» **INSTRUCTIONS FOR THE TASK**: Report, as a bare number, how many lines of the entries below contain "after".

***** SOURCE MATERIAL

(** * showTransferDataWeb: the [App] component of [src/App.tsx]

    A shallow embedding of the React component: its [useState] cells, the
    asynchronous [fetchTransfers] handler with its try / catch / finally, the
    synchronous click handlers, and the JSX it returns.

    Conventions of the embedding.
    - The numbers the component handles (page numbers, limits, counts,
      timestamps) have integer values; a number is modelled by the integer it
      holds, a [Z].  [is_double] tells which integers a number can hold;
      [page + 1] and [page - 1] give the nearest such integer
      ([round_double]), and [toString] prints as [Number.prototype.toString]
      does ([Number_toString]).
    - A handler is a program in the monad [M]: it emits the calls it makes
      (state setters, [fetch], [disconnect], [console.error]) in order and
      completes normally or by throwing.  [Await] marks a suspension point;
      what follows it runs in a later task, on the state of that moment.
    - State setters are queued and applied in order ([run]), as React does
      with the updates of one task. *)

From Stdlib Require Import ZArith String Ascii List Bool Lia DecimalString.
From Stdlib Require DecimalPos DecimalZ.
Import ListNotations.
Local Open Scope string_scope.
Local Open Scope list_scope.
Local Open Scope Z_scope.

(** ** Data model *)

(** [type Transfer = { from, to, value: string; timestamp: number }] *)
Record Transfer : Type := mkTransfer {
  from : string;
  to : string;
  value : string;
  timestamp : Z
}.

(** The object held by the [pagination] state cell. *)
Record Pagination : Type := mkPagination {
  page : Z;
  limit : Z;
  total : Z;
  pages : Z
}.

(** The literal [{ page: 1, limit: 10, total: 0, pages: 1 }], used both as the
    initial state and as the fallback of [data.pagination || {...}]. *)
Definition default_pagination : Pagination :=
  {| page := 1; limit := 10; total := 0; pages := 1 |}.

(** ['all' | 'in' | 'out'] *)
Inductive Filter : Type := F_all | F_in | F_out.

Definition Filter_string (f : Filter) : string :=
  match f with
  | F_all => "all"
  | F_in => "in"
  | F_out => "out"
  end.

Definition Filter_eqb (a b : Filter) : bool :=
  match a, b with
  | F_all, F_all | F_in, F_in | F_out, F_out => true
  | _, _ => false
  end.
(* ===== verification/Prelude.v ===== *)
(** * Probakgo: reports of backups, from the nodes to the administrators

    Probakgo is a server that collects backup reports from Proxmox VE (PVE),
    Proxmox Backup Server (PBS) and Windows hosts, derives alerts from them,
    remembers which alerts are present, and notifies the administrators once per
    alert over email, Web Push and Telegram; and a client that runs on the Proxmox
    nodes, makes the reports and sends them.  This library models the Go code under
    [src/internal] and [src/client] that decides what is reported, stored, alerted
    and told, and who may do what.

    ** Parts, and how they interact

<<
    client on a node: schedules, logs, reports   (ClientSchedule.v, BackupLog.v,
          |                                        ClientPve.v, ClientPbs.v)
          | requests, retried until answered      (ClientSync.v, ClientReport.v)
          v
    server API: key, binding, validation          (Api.v, Keys.v, Validation.v)
          |                                         composed in SyncServer.v, Delivery.v
          v
    store: servers, reports, settings             (Relational.v, Schema.v, Servers.v,
          |                                         *Reports.v, Batches.v, Settings.v,
          |                                         Removal.v, Retention.v)
          | ReadStore                             (StoreReads.v; Fleet.v is the instance)
          v
    staleness judgement -> eighteen evaluators    (Staleness.v, AlertEngine.v)
          | alerts
          v
    alert states, events, deliveries              (AlertState.v over Sql.v)
          | what is new, what is owed
          v
    one run: select, deliver, mark -> SMTP / push / Telegram
                                                  (Notify.v, Channels.v)

    web console: login, second factor, sessions, accounts
                 (Login.v, Middleware.v, UserAdmin.v over Users.v, Session.v, Totp.v,
                  Challenges.v, Banhammer.v, Limiter.v)
>>

    *** Foundations

    - [Prelude.v] — errors as trees, results, [for range] over a map in any order
      ([MapRange]), lists.
    - [GoStrings.v], [GoText.v], [GoUtf8.v], [GoNum.v], [GoTime.v], [GoJson.v],
      [GoAny.v], [GoRegexp.v], [GoNetip.v], [GoUrl.v] — what the source uses of the
      standard library: strings as bytes, UTF-8, [int64] with wrap-around and
      [float64] as binary64 of [SpecFloat], instants and the civil calendar in a
      [Location], decoded JSON, regular expressions by backtracking, IP addresses,
      the escaping and parsing of URLs.
    - [Sql.v], [SqlText.v] — programs of SQL statements and transactions, and
      [exec], which runs one against a list of driver faults; the rules [always],
      [preserves] and [along] reason about every such list; the text functions of
      SQLite.
    - [Interleave.v], [Frames.v] — programs that take turns, a statement or a
      transaction at a time: rely and guarantee ([guar]), frames ([steps]) and races
      for a token ([contest]).
    - [Relational.v], [Schema.v] — tables with [AUTOINCREMENT], unique indexes and
      foreign keys with [ON DELETE]; the schema after the last migration.
    - [Secrets.v] — [internal/secretbox]: values sealed under a master key.
    - [Domain.v], [Validation.v] — [internal/domain]: the records of [models.go],
      the schedule, formatting, retained copies; the payloads of [api.go] and their
      [Validate] methods.

    *** The server

    - [Servers.v], [Keys.v], [Reports.v], [PveReports.v], [PbsReports.v],
      [WindowsReports.v], [Batches.v], [Settings.v], [Removal.v], [Retention.v] —
      [internal/store]: one program per method that writes, one function per query,
      over the database of [Schema.v]; [service/auth.go] and [service/cleanup.go].
    - [Api.v], [Isolation.v] — [internal/api]: the key of a request, its binding to a
      server, every handler with its answers; what a request can change.
    - [StoreReads.v], [Staleness.v], [AlertEngine.v] — the evaluation of alerts:
      [service/report.go] and [service/alertengine.go] against the class
      [ReadStore], one definition per [eval...] function, [RunAll].
    - [AlertState.v], [Channels.v], [Notify.v] — [store/alert_state.go] with
      [suppressions.go], [maintenance.go], [email_batch.go] and [telegram.go];
      [pushsender.go], [telegramsender.go]; [immediate_notifications.go].
    - [Fleet.v] — the [ReadStore] that the database answers: the composition of
      reports, evaluation and notification.
    - [Network.v] — [internal/netutil]: whose address a request counts for behind
      trusted proxies, which hosts look public, where push messages may connect to.
    - [SelfUpdate.v] — [internal/selfupdate]: the replacement of the executable, of
      server and client, as a program on a disk and a network that may fail.
    - [Banhammer.v], [Limiter.v], [Challenges.v], [Users.v], [Totp.v], [Session.v],
      [Login.v], [Middleware.v], [UserAdmin.v] — the console: bans, limits, pending
      second factors, accounts, codes, cookies, and the handlers of
      [internal/web/handlers] that sign in and manage accounts; [Access.v],
      [Signin.v], [Admission.v], [Admins.v] hold what they guarantee together.

    *** The client

    - [ClientSchedule.v], [ClientSync.v] — [client/backup_config.go]: the guests and
      jobs of the node, the days chosen for each guest, and the requests that bring
      them to a server known by the class [ScheduleServer]; [SyncServer.v] serves
      them with the handlers of [Api.v], and is an instance.
    - [BackupLog.v], [ClientPve.v], [ClientPbs.v] — [client/pve.go] and [pbs.go]: the
      parser of task logs, the tasks of the last job, the storages and files, the
      maintenance tasks, and the reports made of them.
    - [ClientReport.v] — [client/sender.go], [heartbeat.go], [sysinfo.go] and the
      retry of [main.go], against the class [ReportServer]; [Delivery.v] shows that
      the report handler with its database is one.

    ** What the theorems show

    - Notifications ([Notify.v]): an alert that needs attention is mailed by the
      first run that finds it and may send, or the run reports what kept it from
      that ([critical_alert_mailed]); under every failure, no alert that is marked
      is mailed again ([no_resend]) and the marks are accounted for by messages
      ([no_mark_without_mail]).
    - Alert states ([AlertState.v]): the whole effect of a synchronisation
      ([syncAlertStates_spec]), its atomicity, the invariant of the ledger under
      every operation and failure, the pairing of Telegram chats, the changes of
      accounts and the reset of all data among them ([ledger_invariant]), resolution notices
      ([resolution_email_owed]).
    - Evaluation ([AlertEngine.v], [Staleness.v]): the alerts of a run are well formed
      ([RunAll_well_formed]); declarative readings of the evaluators with the most
      intricate conditions ([backup_error_alerts], [missing_and_unknown_VMs]);
      staleness against the schedule
      ([IsStaleForLoadedPVEConfig_spec]).
    - Storage: saving a report is one atomic step of its abstract specification
      ([InsertPVEReportData_refines]), repeated reports are stored once
      ([report_stored_exactly_once]), removal takes what it names, with its maintenance
      windows and suppressions, and nothing else ([HardDeleteServerDataForAPIKey_spec]), batched queries agree with single ones
      ([Batches.v]), settings are read back ([alert_config_roundtrip]).
    - The API: which keys are accepted ([ValidateServerKey_spec]), what a report must
      satisfy ([Validate_accepts]), one machine and one server per key under every
      interleaving ([one_machine_one_server]), accepted reports are stored
      ([report_accepted_is_stored]) and nothing of other keys changes
      ([other_keys_untouched]).
    - The console: a session needs the password ([session_needs_password]) and an
      unused code ([session_needs_code], [code_used_once]); it ends for good with a
      logout or a change of the account ([closed_session_turned_away],
      [change_closes_sessions]); pages of administrators are for them only
      ([only_admins_admitted]); bans escalate, and nothing is
      counted while one runs ([escalation]).
    - Network and update: no client chooses the address that it is banned by
      ([direct_client_not_spoofed], [proxied_client_not_spoofed]); push messages go
      to public addresses only ([push_dials_public_only]); an update installs only
      what is newer, listed and attested, or nothing ([update_verified]), gives the
      token to nobody else ([update_token_kept]) and reads versions as numbers
      ([tags_ordered]).
    - The client: loops end ([day_range_terminates], [task_log_read_whole],
      [parseBackupLog_total]); no weekend day of a job is lost
      ([weekend_never_lost]); the last failure of a guest in a log is
      reported with its own reason ([last_failure_reported]), the line of success is
      read back ([finished_line_read]); client and server call the guests of a job
      equally bad, and only the client tells an error of the job itself
      ([job_status_agrees]).
    - Client and server: a synchronisation follows its plan whatever gets lost, for
      any server with the laws of [ScheduleServer] ([sync_follows_plan],
      [overwrite_exact], [schedules_kept]) and for the handlers of [Api.v] on a
      database without schedules that name their server but do not number it
      ([served_sync_follows_plan], [served_overwrite_exact]); with such a schedule it
      does not ([legacy_update_lost]).
    - The parts together: a pending report is stored at most once, and the node
      forgets it only when it is stored ([backup_report_delivered]); a failed backup
      that is reported raises an alert ([reported_failure_raises_alert]).
    - Behaviour that the code does not mean to have is stated too:
      [last_admins_locked_out], [weekend_days_leak], [legacy_update_lost],
      [log_parser_panics], [snapshots_panic], [gc_of_sync_store],
      [second_header_line_unread], [windows_update_reports_early],
      [collision_silences_run], [failed_quit_mails_twice].

    ** Choices of the model

    - One [now] stands for the clock readings of a run of the notifications; each
      other operation takes its own.
    - The connection pool has one connection, so a statement or a transaction is one
      step and only its failure is left open: [exec] takes one fault or success per
      statement, begin and commit.  Requests run one after the other where a theorem
      says [always], and take turns where it is about [run_pool].  A column of type
      [DATETIME] is the instant it denotes; a text column in RFC 3339 keeps whole
      seconds.
    - A request over the network is a statement of the program that sends it: it can
      be lost before it reaches the server, and so can its answer.  A client sees its
      server through a class with the laws it needs: [Delivery.v] gives the instance
      of [ReportServer] for the report handler, and [SyncServer.v] that of
      [ScheduleServer] for the handlers of schedules, whose states are the databases
      in which every live schedule is numbered.
    - A push service or Telegram either fails and delivers nothing, or delivers.  An
      email is handed over first, and the end of the session may fail after that: then
      it is delivered and the run counts it as failed.  Bodies of emails are not rendered: a message holds the
      alerts it lists.
    - Loops over data are structural recursions.  Two loops of the client have no
      bound of their own and take fuel: the walk over a range of days needs seven
      turns, and the pages of a log one turn for every 500 lines and one more; the
      theorems on them say that this is enough.  The match of a regular expression is
      structural on the expression.  The search of the schedule looks back fourteen
      days, as the code does, and [IsStaleForLoadedPVEConfig_spec] shows that this is
      always enough.
    - A time zone is its first offset and its transitions; [%q] quotes ASCII; the
      case of letters is that of ASCII and of the few characters that fold into it,
      except in the parser of logs, where it is an argument.
    - Cryptographic primitives, the verification of attestations, the signing of
      cookies, bcrypt, the router and the random source are arguments with the laws
      that the code relies on.

    ** What is not modelled

    Pages, templates and MIME, and the handlers that only show data; the daily
    report; the decoding of request bodies, except of the messages that the client
    sends about schedules; the migrations, of which [Schema.v] is the result; the
    Windows client, which calls the Windows API; installation and the checks
    of [doctor], which call the operating system; NAS archives and the
    spreadsheet writer, which are input and output. *)
From Stdlib Require Export ZArith Lia.
From stdpp Require Export gmap strings pretty.
Definition alert_types : list string := [
  AlertTypeDisk; AlertTypeBackupError; AlertTypeBackupSize; AlertTypePBSFill;
  AlertTypePBSVerify; AlertTypePBSSyncFailed; AlertTypePBSGCFailed;
  AlertTypePVEStale; AlertTypePVEHeartbeat; AlertTypePBSReportStale;
  AlertTypePBSHeartbeat; AlertTypePVEMissingVM; AlertTypePVEUnknownVM;
  AlertTypeSwap; AlertTypeWindowsHeartbeat; AlertTypeWindowsDiskHealth;
  AlertTypeWindowsVolumeGone ].

(** An alert names a server of the snapshot. *)
Definition of_server (data : AlertData) (a : Alert) : Prop :=
  (al_ServerType a = "pve" ∧ ∃ sv, sv ∈ PVEServers data ∧
     al_ServerID a = pves_ID sv ∧ al_ServerName a = pves_DisplayName sv) ∨
  (al_ServerType a = "pbs" ∧ ∃ sv, sv ∈ PBSServers data ∧
     al_ServerID a = pbss_ID sv ∧ al_ServerName a = pbss_DisplayName sv) ∨
  (al_ServerType a = "windows" ∧ ∃ sv, sv ∈ WindowsServers data ∧
     al_ServerID a = wins_ID sv ∧ al_ServerName a = wins_DisplayName sv).

(** [suffix] is empty or starts with a colon. *)
Definition id_suffix (suffix : string) : Prop :=
  match suffix with EmptyString => True | String c _ => c = ":"%char end.
(* ===== verification/SqlText.v ===== *)
(** * Text functions of SQLite

    [LIKE], with and without [ESCAPE], [lower] and [TRIM], as the statements of
    [internal/store] use them: they know the letters of ASCII only. *)
From Stdlib Require Import Ascii.
From S2P Require Import Prelude GoStrings.

(** Texts are UTF-8: a character is a byte that starts one, with the bytes that continue it. *)
Definition continues (c : ascii) : bool := (128 <=? byte c) && (byte c <? 192).

Fixpoint skip_continued (s : string) : string :=
  match s with
  | EmptyString => EmptyString
  | String c s' => if continues c then skip_continued s' else s
  end.

(** The letters of ASCII match without case, [%] any text, [_] any character. *)
Fixpoint like (pattern s : string) : bool :=
  match pattern with
  | EmptyString => str_empty s
  | String c p =>
      if byte c =? 37 then
        (fix any (s : string) : bool :=
           like p s || match s with EmptyString => false | String _ s => any s end) s
      else match s with
           | EmptyString => false
           | String d s =>
               if byte c =? 95 then negb (continues d) && like p (skip_continued s)
               else bool_decide (lower_ascii c = lower_ascii d) && like p s
           end
  end.

(** [LIKE pattern ESCAPE '\']: after a backslash a byte stands for itself. *)
Fixpoint like_escape (pattern s : string) : bool :=
  match pattern with
  | EmptyString => str_empty s
  | String c p =>
      if byte c =? 92 then
        match p, s with
        | String e p, String d s => bool_decide (lower_ascii e = lower_ascii d) && like_escape p s
        | _, _ => false
        end
      else if byte c =? 37 then
        (fix any (s : string) : bool :=
           like_escape p s || match s with EmptyString => false | String _ s => any s end) s
      else match s with
           | EmptyString => false
           | String d s =>
               if byte c =? 95 then negb (continues d) && like_escape p (skip_continued s)
               else bool_decide (lower_ascii c = lower_ascii d) && like_escape p s
           end
  end.

(** [lower(x)]. *)
Definition sql_lower (s : string) : string := map_bytes lower_ascii s.

(** [TRIM(x)] removes spaces only; this is [TRIM(x) = '']. *)
Fixpoint blank (s : string) : bool :=
  match s with EmptyString => true | String c s => (byte c =? 32) && blank s end.

(** ** Lemmas *)

Lemma space_is_space c : byte c = 32 → is_ascii_space c = true.
Proof. by destruct c as [[] [] [] [] [] [] [] []]. Qed.

Lemma blank_TrimSpace s : blank s = true → TrimSpace s = "".
Proof.
  intros Hb. unfold TrimSpace.
  enough (trim_left s = "") as -> by done. induction s as [|c s IH]; [done|].
  simpl in Hb. apply andb_true_iff in Hb as [Hc%Z.eqb_eq Hb].
  cbn [trim_left]. rewrite (space_is_space c Hc). auto.
Qed.

Lemma like_escape_percent p s :
  like_escape (String "%"%char p) s =
  like_escape p s ||
  match s with EmptyString => false | String _ s => like_escape (String "%"%char p) s end.
Proof. by destruct s. Qed.

Lemma like_escape_any p s :
  like_escape (String "%"%char p) s = true ↔ ∃ a t, s = a +:+ t ∧ like_escape p t = true.
Proof.
  split.
  - induction s as [|c s IH]; rewrite like_escape_percent; intros [Hp|Hs]%orb_true_iff; [|done| |].
    + by exists "", "".
    + by exists "", (String c s).
    + destruct (IH Hs) as (a & t & -> & Ht). by exists (String c a), t.
  - intros (a & t & -> & Ht). induction a as [|c a IH].
    + by rewrite app_nil_l_str, like_escape_percent, Ht.
    + rewrite app_cons_str, like_escape_percent, IH. apply orb_true_r.
Qed.
Definition set_maintenances
    (f : gmap (string * Z) (Z * string) → gmap (string * Z) (Z * string))
    (t : Tables) : Tables :=
  {| states := states t; events := events t; next_event := next_event t;
     deliveries := deliveries t; destinations := destinations t;
     suppressions := suppressions t; maintenances := f (maintenances t);
     batch := batch t |}.

Definition set_batch (b : option Z) (t : Tables) : Tables :=
  {| states := states t; events := events t; next_event := next_event t;
     deliveries := deliveries t; destinations := destinations t;
     suppressions := suppressions t; maintenances := maintenances t;
     batch := b |}.

Definition set_destinations (f : list TelegramDestination → list TelegramDestination)
    (t : Tables) : Tables :=
  {| states := states t; events := events t; next_event := next_event t;
     deliveries := deliveries t; destinations := f (destinations t);
     suppressions := suppressions t; maintenances := maintenances t;
     batch := batch t |}.

(** ** Row changes of the statements *)

Definition new_state (a : Alert) (now : Time) : AlertState := {|
  st_IsPresent := true; st_Severity := al_Severity a; st_Title := al_Title a;
  st_Message := al_Message a; st_ServerName := al_ServerName a;
  st_ServerType := al_ServerType a; st_ServerID := al_ServerID a;
  st_StoreName := al_StoreName a; st_VMID := al_VMID a; st_VMName := al_VMName a;
  st_FirstSeen := now; st_LastSeen := now; st_Updated := now;
  st_LastEmail := None; st_LastPush := None; st_EmailPending := false;
  st_PushPending := false |}.
(* ===== verification/Channels.v ===== *)
(** * The notification channels: email, Web Push and Telegram

    [internal/service/pushsender.go], [telegramsender.go], the retry pause of
    [immediate_notifications.go], and the tables of [internal/store/push.go] and
    [telegram.go] they use.

    A [World] is the database together with what has left the process.  A
    delivery to a push service or Telegram is a statement: it either fails, and
    nothing was delivered, or leaves its message in the world.  A mail is two: the
    mail server takes the message, and the session is ended, which may fail when the
    message is on its way already ([Notify.sendSMTP]).
    The text of an email is not rendered: a [Mail] holds the alerts it lists. *)
From Stdlib Require Import Ascii.
From Stdlib Require String.
From S2P Require Import Prelude GoStrings GoUtf8 GoNum GoTime Domain StoreReads Sql AlertState.

(** ** The retry pause after an SMTP failure *)

Record smtpBackoff := { until : Time; delay : Duration }.

Definition smtpBackoffMin : Duration := Minute.
Definition smtpBackoffMax : Duration := 30 * Minute.

Definition active (b : smtpBackoff) (now : Time) : bool := Before now (until b).

Definition record (err : option error) (now : Time) (b : smtpBackoff) : smtpBackoff :=
  match err with
  | None => {| until := zeroTime; delay := 0 |}
  | Some _ =>
      let d := Z.min (Z.max (wrap64 (delay b * 2)) smtpBackoffMin) smtpBackoffMax in
      {| until := AddDur now d; delay := d |}
  end.

(** ** The world *)

Record Mail := {
  ml_Recipients : list string; ml_Subject : string;
  ml_Active : list Alert; ml_Resolved : list Alert }.

Record PushNotification := {
  pn_Title : string; pn_Body : string; pn_Tag : string; pn_Icon : string;
  pn_URL : string; pn_Severity : string }.

Record PushSubscription := {
  ps_ID : Z; ps_UserID : Z; ps_Endpoint : string; ps_P256DH : string;
  ps_Auth : string; ps_UserAgent : string; ps_CreatedAt : Time;
  ps_LastSeenAt : Time }.

Record PushConfig := { pc_PublicKey : string; pc_PrivateKey : string; pc_Subject : string }.

Record TelegramConfig := {
  tc_BotToken : string; tc_BotUsername : string; tc_IsEnabled : bool }.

**********

» **RESULT OF THIS EXERCISE**: 5